**EXERCISE DIRECTIONS**
Below are the entries to work from; restate word for word the portion that opens with the line containing "(** A parent" and closes with the line containing "NoDup keys ->", keeping both.

**RECORDS FOR THE TASK**
*-*-*

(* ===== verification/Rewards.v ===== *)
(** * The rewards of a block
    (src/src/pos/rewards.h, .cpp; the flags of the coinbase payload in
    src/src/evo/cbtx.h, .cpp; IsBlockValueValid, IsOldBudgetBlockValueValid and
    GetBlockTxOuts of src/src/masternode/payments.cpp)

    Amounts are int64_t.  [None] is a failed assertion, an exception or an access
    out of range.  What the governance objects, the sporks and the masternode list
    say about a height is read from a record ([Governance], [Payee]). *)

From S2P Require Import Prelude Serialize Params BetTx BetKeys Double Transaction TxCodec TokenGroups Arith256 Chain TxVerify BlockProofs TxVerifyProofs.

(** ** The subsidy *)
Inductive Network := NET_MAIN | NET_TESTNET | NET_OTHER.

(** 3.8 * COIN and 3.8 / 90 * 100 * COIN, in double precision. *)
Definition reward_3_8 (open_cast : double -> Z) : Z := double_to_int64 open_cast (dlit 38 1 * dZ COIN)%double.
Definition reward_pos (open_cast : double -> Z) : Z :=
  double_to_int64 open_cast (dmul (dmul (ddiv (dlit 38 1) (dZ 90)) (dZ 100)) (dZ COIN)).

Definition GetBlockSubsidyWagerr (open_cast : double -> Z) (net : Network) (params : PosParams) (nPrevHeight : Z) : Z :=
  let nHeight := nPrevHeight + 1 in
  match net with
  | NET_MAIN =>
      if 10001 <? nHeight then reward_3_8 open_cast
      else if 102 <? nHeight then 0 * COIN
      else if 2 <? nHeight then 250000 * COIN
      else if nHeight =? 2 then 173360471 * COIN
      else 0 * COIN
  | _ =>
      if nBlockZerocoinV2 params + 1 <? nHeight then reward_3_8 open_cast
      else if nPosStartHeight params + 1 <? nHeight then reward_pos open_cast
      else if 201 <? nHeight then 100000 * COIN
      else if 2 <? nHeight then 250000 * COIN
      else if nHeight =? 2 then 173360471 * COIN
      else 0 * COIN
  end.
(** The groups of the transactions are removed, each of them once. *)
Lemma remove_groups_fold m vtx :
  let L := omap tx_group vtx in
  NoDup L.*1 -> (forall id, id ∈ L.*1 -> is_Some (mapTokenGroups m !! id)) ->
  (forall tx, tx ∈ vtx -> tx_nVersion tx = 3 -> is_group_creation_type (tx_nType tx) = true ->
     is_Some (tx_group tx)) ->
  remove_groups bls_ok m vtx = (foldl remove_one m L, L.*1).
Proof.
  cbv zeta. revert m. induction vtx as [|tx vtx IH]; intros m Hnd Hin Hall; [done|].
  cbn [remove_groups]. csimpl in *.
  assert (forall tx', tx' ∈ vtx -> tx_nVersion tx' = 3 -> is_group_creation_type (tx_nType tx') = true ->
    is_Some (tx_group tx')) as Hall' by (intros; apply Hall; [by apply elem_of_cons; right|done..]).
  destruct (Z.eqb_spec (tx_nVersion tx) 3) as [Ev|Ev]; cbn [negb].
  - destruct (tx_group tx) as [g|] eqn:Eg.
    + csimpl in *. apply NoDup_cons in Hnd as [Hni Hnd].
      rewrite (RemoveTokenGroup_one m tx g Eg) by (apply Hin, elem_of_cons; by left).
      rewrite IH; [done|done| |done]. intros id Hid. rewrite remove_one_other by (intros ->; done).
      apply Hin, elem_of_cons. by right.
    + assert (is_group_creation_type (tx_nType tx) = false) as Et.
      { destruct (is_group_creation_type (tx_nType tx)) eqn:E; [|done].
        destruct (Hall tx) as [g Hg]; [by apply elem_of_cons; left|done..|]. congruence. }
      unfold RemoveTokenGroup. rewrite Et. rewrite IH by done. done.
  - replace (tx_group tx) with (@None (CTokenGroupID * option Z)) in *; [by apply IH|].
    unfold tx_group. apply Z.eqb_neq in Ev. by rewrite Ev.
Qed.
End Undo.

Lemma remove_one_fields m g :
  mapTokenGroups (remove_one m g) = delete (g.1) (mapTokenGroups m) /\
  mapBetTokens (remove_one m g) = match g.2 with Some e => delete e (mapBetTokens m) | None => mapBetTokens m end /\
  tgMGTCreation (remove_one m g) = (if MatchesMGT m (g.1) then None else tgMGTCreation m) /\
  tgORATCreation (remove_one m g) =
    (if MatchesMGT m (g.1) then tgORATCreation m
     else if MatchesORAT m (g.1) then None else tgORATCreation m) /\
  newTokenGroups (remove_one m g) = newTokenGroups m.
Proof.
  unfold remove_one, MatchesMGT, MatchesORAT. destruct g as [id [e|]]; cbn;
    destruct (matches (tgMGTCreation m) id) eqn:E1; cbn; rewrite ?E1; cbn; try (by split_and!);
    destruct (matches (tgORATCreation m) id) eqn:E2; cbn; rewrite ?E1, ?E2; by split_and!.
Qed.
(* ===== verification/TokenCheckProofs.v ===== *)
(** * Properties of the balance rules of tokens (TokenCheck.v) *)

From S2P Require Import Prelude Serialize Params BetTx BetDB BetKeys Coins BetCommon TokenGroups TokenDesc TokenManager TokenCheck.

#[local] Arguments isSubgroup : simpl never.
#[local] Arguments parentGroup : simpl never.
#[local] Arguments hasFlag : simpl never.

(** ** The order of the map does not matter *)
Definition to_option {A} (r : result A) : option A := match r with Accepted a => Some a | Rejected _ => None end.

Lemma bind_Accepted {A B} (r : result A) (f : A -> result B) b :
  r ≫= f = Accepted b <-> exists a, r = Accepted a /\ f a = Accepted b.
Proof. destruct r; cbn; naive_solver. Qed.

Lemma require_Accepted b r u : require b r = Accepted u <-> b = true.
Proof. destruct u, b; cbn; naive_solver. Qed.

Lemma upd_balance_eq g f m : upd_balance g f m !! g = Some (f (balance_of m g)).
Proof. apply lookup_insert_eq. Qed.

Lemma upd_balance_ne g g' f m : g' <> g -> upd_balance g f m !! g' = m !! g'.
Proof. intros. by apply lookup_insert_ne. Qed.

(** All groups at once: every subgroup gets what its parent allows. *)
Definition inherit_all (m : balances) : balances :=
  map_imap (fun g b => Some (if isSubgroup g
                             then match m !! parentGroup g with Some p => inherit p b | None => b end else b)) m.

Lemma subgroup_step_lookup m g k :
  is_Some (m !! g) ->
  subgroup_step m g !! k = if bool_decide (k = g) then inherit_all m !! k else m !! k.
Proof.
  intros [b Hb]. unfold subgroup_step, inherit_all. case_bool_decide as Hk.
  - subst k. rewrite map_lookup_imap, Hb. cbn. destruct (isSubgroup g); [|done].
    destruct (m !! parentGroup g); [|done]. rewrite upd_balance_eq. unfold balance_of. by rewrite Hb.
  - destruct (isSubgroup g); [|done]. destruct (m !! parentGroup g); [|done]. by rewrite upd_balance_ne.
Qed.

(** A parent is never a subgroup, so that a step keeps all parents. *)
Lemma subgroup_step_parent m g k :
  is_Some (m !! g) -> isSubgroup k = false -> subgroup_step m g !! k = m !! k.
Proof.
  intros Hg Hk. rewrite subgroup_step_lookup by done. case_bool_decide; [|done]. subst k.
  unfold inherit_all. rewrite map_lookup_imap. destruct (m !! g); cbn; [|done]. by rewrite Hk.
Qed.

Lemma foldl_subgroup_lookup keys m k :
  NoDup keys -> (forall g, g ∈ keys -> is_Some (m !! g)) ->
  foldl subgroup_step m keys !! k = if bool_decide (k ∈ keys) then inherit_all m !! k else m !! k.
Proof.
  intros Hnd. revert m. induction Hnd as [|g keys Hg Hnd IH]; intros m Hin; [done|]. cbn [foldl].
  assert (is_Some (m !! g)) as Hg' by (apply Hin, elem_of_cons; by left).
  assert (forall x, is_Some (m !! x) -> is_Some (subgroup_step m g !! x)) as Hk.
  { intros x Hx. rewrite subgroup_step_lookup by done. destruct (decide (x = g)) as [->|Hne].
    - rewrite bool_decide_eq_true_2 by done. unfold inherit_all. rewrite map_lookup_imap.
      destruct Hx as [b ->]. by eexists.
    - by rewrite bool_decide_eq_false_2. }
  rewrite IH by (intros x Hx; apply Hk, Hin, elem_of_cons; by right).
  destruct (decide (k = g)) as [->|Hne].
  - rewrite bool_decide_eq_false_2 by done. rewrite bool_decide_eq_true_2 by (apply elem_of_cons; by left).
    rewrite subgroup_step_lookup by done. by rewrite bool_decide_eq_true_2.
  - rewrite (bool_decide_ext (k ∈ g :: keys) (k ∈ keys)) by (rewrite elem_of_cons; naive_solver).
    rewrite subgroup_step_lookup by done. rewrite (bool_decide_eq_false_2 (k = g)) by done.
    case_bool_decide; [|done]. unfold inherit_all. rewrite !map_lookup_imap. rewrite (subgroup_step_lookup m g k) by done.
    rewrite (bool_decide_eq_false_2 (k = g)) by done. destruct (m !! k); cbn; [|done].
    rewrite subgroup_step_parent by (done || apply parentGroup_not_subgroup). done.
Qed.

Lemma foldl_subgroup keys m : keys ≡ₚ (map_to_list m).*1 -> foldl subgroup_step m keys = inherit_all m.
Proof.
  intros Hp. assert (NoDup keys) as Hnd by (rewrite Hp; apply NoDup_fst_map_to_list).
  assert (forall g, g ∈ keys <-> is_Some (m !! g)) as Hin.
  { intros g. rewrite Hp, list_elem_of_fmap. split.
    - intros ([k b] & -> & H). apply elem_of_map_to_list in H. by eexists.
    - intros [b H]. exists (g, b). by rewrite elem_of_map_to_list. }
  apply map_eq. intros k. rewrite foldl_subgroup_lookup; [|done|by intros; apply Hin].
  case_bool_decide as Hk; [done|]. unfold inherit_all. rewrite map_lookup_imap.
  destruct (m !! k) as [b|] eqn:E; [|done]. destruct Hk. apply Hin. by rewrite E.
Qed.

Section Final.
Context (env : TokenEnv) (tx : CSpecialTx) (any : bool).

*-*-*

**ANSWER TO THIS PROBLEM**
(** A parent is never a subgroup, so that a step keeps all parents. *)
Lemma subgroup_step_parent m g k :
  is_Some (m !! g) -> isSubgroup k = false -> subgroup_step m g !! k = m !! k.
Proof.
  intros Hg Hk. rewrite subgroup_step_lookup by done. case_bool_decide; [|done]. subst k.
  unfold inherit_all. rewrite map_lookup_imap. destruct (m !! g); cbn; [|done]. by rewrite Hk.
Qed.

Lemma foldl_subgroup_lookup keys m k :
  NoDup keys -> (forall g, g ∈ keys -> is_Some (m !! g)) ->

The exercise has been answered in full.